With recession hitting almost all the countries directly or indirectly, people and corporations have started to save money and cut their expenditures. This leads to reduction in flow of money in the market. This severely damages the economy of the country. Money flow is very important for a growing economy. But, the fear of uncertain future has lead people to spend less and save more. People have liquidated a large amount of their investments. This has lead to massive devaluation of share prices of almost all the companies. For any cunning investor this is a heavenly time to invest in those shares. The market is bound to bounce back. The share prices are bound to shoot up.
The major principles laid down by Benjamin Graham, one of the teachers of Warren Buffet, are:
1) Buy shares of those companies whose share value is 2/3rd of the intrinsic value.
2) With low P/E ratio.
Intrinsic value is an element to measure the true value of one share. A simple calculation of evaluating it would be getting the net assests of the company divided by total shares.

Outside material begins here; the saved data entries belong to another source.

(** The shape of every run of the loop, from a configuration that has
    been through [retries_so_far c] retries already. *)
Lemma client_run fuel : forall c w,
  1 <= retryAttempts cfg ->
  0 <= retries_so_far c <= retryAttempts cfg ->
  (Z.to_nat (retryAttempts cfg - retries_so_far c) < fuel)%nat ->
  exists res t w',
    client fuel c w = Some (res, w') /\
    log w' = log w ++ t /\
    t = alternate (sends t) (delays t) /\
    length (sends t) = S (length (delays t)) /\
    retries_so_far c + Z.of_nat (length (delays t)) <= retryAttempts cfg /\
    (forall (n : nat) ms, delays t !! n = Some ms ->
       ms = retryDelay cfg * 2 ^ (retries_so_far c + Z.of_nat n)) /\
    (forall (i : nat) c' o, sends t !! i = Some (c', o) ->
       (i < length (delays t))%nat -> retryable_failure cfg o) /\
    exists c' o, sends t !! length (delays t) = Some (c', o) /\
      match o with
      | Resolved r => res = Returned (body r)
      | Rejected msg cd r =>
          res = Thrown (_formatError (mkError msg cd r c')) /\
          (retryable_failure cfg o ->
           retries_so_far c + Z.of_nat (length (delays t)) = retryAttempts cfg)
      end.
Proof.
  induction fuel as [|fuel IH]; intros c w HRA Hc Hfuel; [lia|].
  unfold retries_so_far in *. simpl.
  destruct (_handleRequest c w) as [c1 w1] eqn:Hreq.
  assert (Hc1 : _retryCount c1 = _retryCount c)
    by (rewrite <- (_handleRequest_retryCount c w), Hreq; done).
  assert (Hw1 : log w1 = log w)
    by (rewrite <- (_handleRequest_log c w), Hreq; done).
  set (o := transport _ c1). destruct o as [r | msg cd r] eqn:Ho.
  - exists (Returned (body r)), [Sent c1 (Resolved r)],
      (mkWorld (uuid_next w1) (log w1 ++ [Sent c1 (Resolved r)])).
    simpl. rewrite Hw1.
    split; [done|]. split; [done|]. split; [done|]. split; [done|]. split; [lia|].
    split; [intros n ms Hn; done|].
    split; [intros i c' o' Hi Hlt; lia|].
    exists c1, (Resolved r). done.
  - unfold _handleError.
    destruct (_isRetryable cfg (mkError msg cd r c1)) eqn:Hretry.
    + apply _isRetryable_spec in Hretry;
        [| done | unfold retries_so_far; rewrite Hc1; apply Hc].
      destruct Hretry as [Hlt Hfail].
      unfold retries_so_far in Hlt. rewrite Hc1 in Hlt.
      unfold _retry. simpl. rewrite Hc1.
      match goal with |- context [client fuel ?c2 ?w2] =>
        destruct (IH c2 w2)
          as (res & t & w' & Hrun & Hlog & Halt & Hlen & Hcap & Hdel & Hsent & Hlast)
      end.
      { done. }
      { simpl. lia. }
      { simpl. lia. }
      simpl in Hcap, Hdel, Hlast, Hlog.
      exists res,
        (Sent c1 (Rejected msg cd r)
           :: Slept (retryDelay cfg * 2 ^ (default 0 (_retryCount c) + 1 - 1)) :: t), w'.
      simpl. split; [done|]. split.
      { rewrite Hlog, Hw1, <- !app_assoc. done. }
      split; [by rewrite <- Halt|].
      split; [lia|]. split; [lia|]. split.
      { intros [|n] ms Hn; simpl in Hn.
        - inversion Hn. f_equal. f_equal. lia.
        - rewrite (Hdel n ms Hn). f_equal. f_equal. lia. }
      split.
      { intros [|i] c' o' Hi Hilt; simpl in Hi.
        - inversion Hi; subst. done.
        - apply (Hsent i c' o' Hi). lia. }
      destruct Hlast as (c' & o' & Hl & Hm).
      exists c', o'. split; [done|].
      destruct o'; [done|]. destruct Hm as [? Hm]. split; [done|].
      intros Hf. specialize (Hm Hf). lia.
    + exists (Thrown (_formatError (mkError msg cd r c1))),
        [Sent c1 (Rejected msg cd r)],
        (mkWorld (uuid_next w1) (log w1 ++ [Sent c1 (Rejected msg cd r)])).
      simpl. rewrite Hw1.
      split; [done|]. split; [done|]. split; [done|]. split; [done|]. split; [lia|].
      split; [intros n ms Hn; done|].
      split; [intros i c' o' Hi Hlt; lia|].
      exists c1, (Rejected msg cd r). split; [done|]. split; [done|].
      intros Hf.
      destruct (Z.lt_ge_cases (default 0 (_retryCount c)) (retryAttempts cfg))
        as [Hlt|Hge]; [|lia].
      assert (_isRetryable cfg (mkError msg cd r c1) = true) as Hr; [|congruence].
      apply _isRetryable_spec;
        [done | unfold retries_so_far; rewrite Hc1; apply Hc |].
      unfold retries_so_far. rewrite Hc1. done.
Qed.

(** The bound on re-entrant calls is never hit, whatever the
    configuration. *)
Lemma client_total_retried fuel : forall c w n,
  _retryCount c = Some n -> 1 <= n ->
  (Z.to_nat (retryAttempts cfg - n) < fuel)%nat ->
  is_Some (client fuel c w).
Proof.
  induction fuel as [|fuel IH]; intros c w n Hn Hpos Hfuel; [lia|].
  simpl.
  destruct (_handleRequest c w) as [c1 w1] eqn:Hreq.
  assert (Hc1 : _retryCount c1 = Some n)
    by (rewrite <- Hn, <- (_handleRequest_retryCount c w), Hreq; done).
  destruct (transport _ c1) as [r | msg cd r]; [done|].
  unfold _handleError, _isRetryable. simpl. rewrite Hc1.
  destruct (Z.leb_spec (retryAttempts cfg) n); [done|].
  assert (Hgo : forall w2, is_Some (_retry cfg (client fuel)
                  (mkError msg cd r c1) w2)).
  { intros w2. unfold _retry. simpl. rewrite Hc1. simpl.
    eapply (IH _ _ (n + 1)); simpl; [done | lia | lia]. }
  destruct r as [r|]; [|apply Hgo].
  destruct (Js.includesZ _ _); [apply Hgo | done].
Qed.

Lemma request_total verb u d hs w :
  is_Some (request uuidv4 transport cfg verb u d hs w).
Proof.
  unfold request. simpl.
  destruct (_handleRequest _ w) as [c1 w1] eqn:Hreq.
  pose proof (_handleRequest_retryCount
                (mkRequest verb u hs d None None) w) as Hc1.
  rewrite Hreq in Hc1. simpl in Hc1.
  destruct (transport _ c1) as [r | msg cd r]; [done|].
  unfold _handleError, _isRetryable. simpl. rewrite Hc1.
  assert (Hgo : forall w2, is_Some (_retry cfg
                  (client (S (Z.to_nat (retryAttempts cfg))))
                  (mkError msg cd r c1) w2)).
  { intros w2. unfold _retry. simpl BridgeClient.config. rewrite Hc1.
    eapply (client_total_retried _ _ _ 1); simpl; [done | lia | lia]. }
  destruct r as [r|]; [|apply Hgo].
  destruct (Js.includesZ _ _); [apply Hgo | done].
Qed.

(** The [Idempotency-Key] header a configuration leaves the request
    interceptor with. *)
Definition idempotency_key_sent (c : RequestConfig) (w : World)
  : option string :=
  if Js.includes ["post"; "put"] (Js.toLowerCase (method c)) then
    if Js.truthy (headers c !! "Idempotency-Key")
    then headers c !! "Idempotency-Key"
    else Some (uuidv4 (S (uuid_next w)))
  else headers c !! "Idempotency-Key".

Lemma _handleRequest_key c w :
  headers (_handleRequest c w).1 !! "Idempotency-Key"
  = idempotency_key_sent c w.
Proof.
  unfold BridgeClient._handleRequest, idempotency_key_sent.
  destruct (Js.includes _ _); simpl;
    [|by rewrite lookup_insert_ne by discriminate].
  rewrite lookup_insert_ne by discriminate.
  destruct (Js.truthy _); simpl;
    [by rewrite lookup_insert_ne by discriminate|].
  by rewrite lookup_insert_eq.
Qed.

Lemma _handleRequest_method c w : method (_handleRequest c w).1 = method c.
Proof.
  unfold BridgeClient._handleRequest.
  repeat (case_match; simplify_eq/=); done.
Qed.

Section Keys.

Hypothesis uuidv4_nonempty : forall n, uuidv4 n <> "".

Lemma idempotency_key_sent_again c w c2 w2 :
  method c2 = method c ->
  headers c2 !! "Idempotency-Key" = idempotency_key_sent c w ->
  idempotency_key_sent c2 w2 = idempotency_key_sent c w.
Proof.
  intros Hm Hk. unfold idempotency_key_sent in *. rewrite Hm, Hk.
  destruct (Js.includes _ _); [|done].
  destruct (Js.truthy (headers c !! _)) eqn:Ht; [by rewrite Ht|].
  simpl. destruct (String.eqb_spec (uuidv4 (S (uuid_next w))) "") as [He|];
    [by apply uuidv4_nonempty in He | done].
Qed.

(** Every dispatch of one call carries the header of the first. *)
Lemma client_keys fuel : forall c w res w',
  client fuel c w = Some (res, w') ->
  exists t, log w' = log w ++ t /\ sends t <> [] /\
    forall c' o, (c', o) ∈ sends t ->
      headers c' !! "Idempotency-Key" = idempotency_key_sent c w.
Proof.
  induction fuel as [|fuel IH]; intros c w res w' Hrun; [done|].
  simpl in Hrun.
  pose proof (_handleRequest_key c w) as Hk.
  pose proof (_handleRequest_method c w) as Hm.
  pose proof (_handleRequest_log c w) as Hw1.
  destruct (_handleRequest c w) as [c1 w1]. simpl in Hk, Hm, Hw1.
  destruct (transport _ c1) as [r | msg cd r].
  - simplify_eq. exists [Sent c1 (Resolved r)]. simpl. rewrite Hw1.
    split; [done|]. split; [done|]. intros c' o Hin. apply list_elem_of_singleton in Hin.
    by simplify_eq.
  - unfold _handleError in Hrun.
    destruct (_isRetryable _ _).
    + unfold _retry in Hrun. simpl in Hrun.
      apply IH in Hrun as (t & Hlog & _ & Hkeys). simpl in Hlog.
      exists (Sent c1 (Rejected msg cd r) :: Slept
                (retryDelay cfg * 2 ^ (default 0 (_retryCount c1) + 1 - 1)) :: t).
      split; [by rewrite Hlog, Hw1, <- !app_assoc|]. split; [done|].
      intros c' o Hin. simpl in Hin. apply elem_of_cons in Hin as [Heq|Hin].
      * by simplify_eq.
      * rewrite (Hkeys c' o Hin).
        apply idempotency_key_sent_again; done.
    + simplify_eq. exists [Sent c1 (Rejected msg cd r)]. simpl. rewrite Hw1.
      split; [done|]. split; [done|]. intros c' o Hin. apply list_elem_of_singleton in Hin.
      by simplify_eq.
Qed.

End Keys.

End Facts.

(** C1. Every call made through the client has this shape: a dispatch is
    followed by a retry exactly when it failed without a response or with a
    status of the retryable list and fewer than [retryAttempts] retries
    were made before it; the [n]-th retry is preceded by a wait of
    [retryDelay * 2^(n-1)]; there are at most [retryAttempts] retries; the
    last dispatch decides the result, which is the formatted error when it
    failed; and a failure with any other status is the last dispatch of the
    call, its error being the result. *)
Theorem C1_retry_policy (uuidv4 : nat -> string)
    (transport : nat -> RequestConfig -> Outcome) (cfg : BridgeConfig.t)
    (verb u : string) (d : option string) (hs : gmap string string) (w : World) :
  1 <= retryAttempts cfg ->
  exists res t w',
    request uuidv4 transport cfg verb u d hs w = Some (res, w') /\
    log w' = log w ++ t /\
    t = alternate (sends t) (delays t) /\
    length (sends t) = S (length (delays t)) /\
    Z.of_nat (length (delays t)) <= retryAttempts cfg /\
    (forall (n : nat) ms, delays t !! n = Some ms ->
       ms = retryDelay cfg * 2 ^ (Z.of_nat (S n) - 1)) /\
    (forall (i : nat) c o, sends t !! i = Some (c, o) ->
       (i < length (delays t))%nat <->
       retryable_failure cfg o /\ Z.of_nat i < retryAttempts cfg) /\
    (exists c o, sends t !! length (delays t) = Some (c, o) /\
       res = match o with
             | Resolved r => Returned (body r)
             | Rejected msg cd r => Thrown (_formatError (mkError msg cd r c))
             end) /\
    (forall (i : nat) c msg cd r,
       sends t !! i = Some (c, Rejected msg cd (Some r)) ->
       status r ∉ retryableStatusCodes cfg ->
       i = length (delays t) /\
       res = Thrown (_formatError (mkError msg cd (Some r) c))).
Proof.
  intros HRA. unfold request.
  destruct (client_run uuidv4 transport cfg (S (S (Z.to_nat (retryAttempts cfg))))
              (mkRequest verb u hs d None None) w)
    as (res & t & w' & Hrun & Hlog & Halt & Hlen & Hcap & Hdel & Hsent & Hlast);
    [done | unfold retries_so_far; simpl; lia
     | unfold retries_so_far; simpl; lia |].
  unfold retries_so_far in *. simpl in *.
  destruct Hlast as (cl & ol & Hl & Hres).
  assert (Hfinal : forall (i : nat) c o, sends t !! i = Some (c, o) ->
            ~ (i < length (delays t))%nat -> i = length (delays t) /\ c = cl /\ o = ol).
  { intros i c o Hi Hn. apply lookup_lt_Some in Hi as Hb.
    assert (i = length (delays t)) by lia. subst i.
    rewrite Hl in Hi. by simplify_eq. }
  exists res, t, w'. split; [done|]. split; [done|]. split; [done|].
  split; [done|]. split; [lia|]. split.
  { intros n ms Hn. rewrite (Hdel n ms Hn). f_equal. f_equal. lia. }
  split.
  { intros i c o Hi. split.
    - intros Hlt. split; [by eapply Hsent | lia].
    - intros [Hf Hilt].
      destruct (decide (i < length (delays t))%nat) as [|Hn]; [done|].
      destruct (Hfinal i c o Hi Hn) as (-> & -> & ->).
      destruct ol; [done|]. destruct Hres as [_ Hc]. specialize (Hc Hf). lia. }
  split.
  { exists cl, ol. split; [done|]. destruct ol; [done | by destruct Hres]. }
  intros i c msg cd r Hi Hstatus.
  destruct (decide (i < length (delays t))%nat) as [Hlt|Hn].
  - by apply (Hsent i _ _ Hi) in Hlt.
  - destruct (Hfinal i _ _ Hi Hn) as (-> & -> & <-). split; [done|].
    by destruct Hres.
Qed.

(** The UUID stream and the networks of the examples. *)
Definition uuid_of_nat (n : nat) : string := "uuid-" +:+ pretty n.
Definition always_unavailable (n : nat) (c : RequestConfig) : Outcome :=
  Rejected "Request failed with status code 503" (Some "ERR_BAD_RESPONSE")
    (Some (mkResponse 503 "{}")).
Definition always_ok (n : nat) (c : RequestConfig) : Outcome :=
  Resolved (mkResponse 200 "{}").
Definition fresh_world : World := mkWorld 0 [].

Lemma C1_retry_policy_witness :
  1 <= retryAttempts bridgeConfig /\
  exists res t w',
    post uuid_of_nat always_unavailable bridgeConfig "/transfers" "{}" ∅ fresh_world
      = Some (res, w') /\
    log w' = log fresh_world ++ t /\
    Z.of_nat (length (delays t)) <= retryAttempts bridgeConfig.
Proof.
  split; [simpl; lia|].
  destruct (C1_retry_policy uuid_of_nat always_unavailable bridgeConfig
              "post" "/transfers" (Some "{}") ∅ fresh_world)
    as (res & t & w' & Hrun & Hlog & _ & _ & Hcap & _); [simpl; lia|].
  exists res, t, w'. split; [exact Hrun|]. split; [exact Hlog | exact Hcap].
Defined.

(** On a provider that answers 503 to everything, a call is dispatched four
    times, waits 1 s, 2 s and 4 s in between, and throws. *)
Example post_unavailable :
  exists e w',
    post uuid_of_nat always_unavailable bridgeConfig "/transfers" "{}" ∅ fresh_world
      = Some (Thrown e, w') /\
    delays (log w') = [1000; 2000; 4000] /\
    length (sends (log w')) = 4%nat /\
    f_status e = Some 503.
Proof. do 2 eexists. split; [vm_compute; reflexivity|]. by vm_compute. Qed.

P/E ratio is total price of one share divided by the earnings the share gives in one year. Lower P/E ratio means you will earn amount equal to share value in shortest time.
Thus analysing the current situation where the share prices have fallen to very low values, well below the 2/3rd margin and choosing lower P/E offering companies, it is an ideal time to buy shares. When the market rises out of recession, even capital gain will be in huge positive magnitude.
Also, note the pointing of Warren Buffet, who believes in buying devaluated shares of big and strong companies as these companies' shares are bound to bounce back.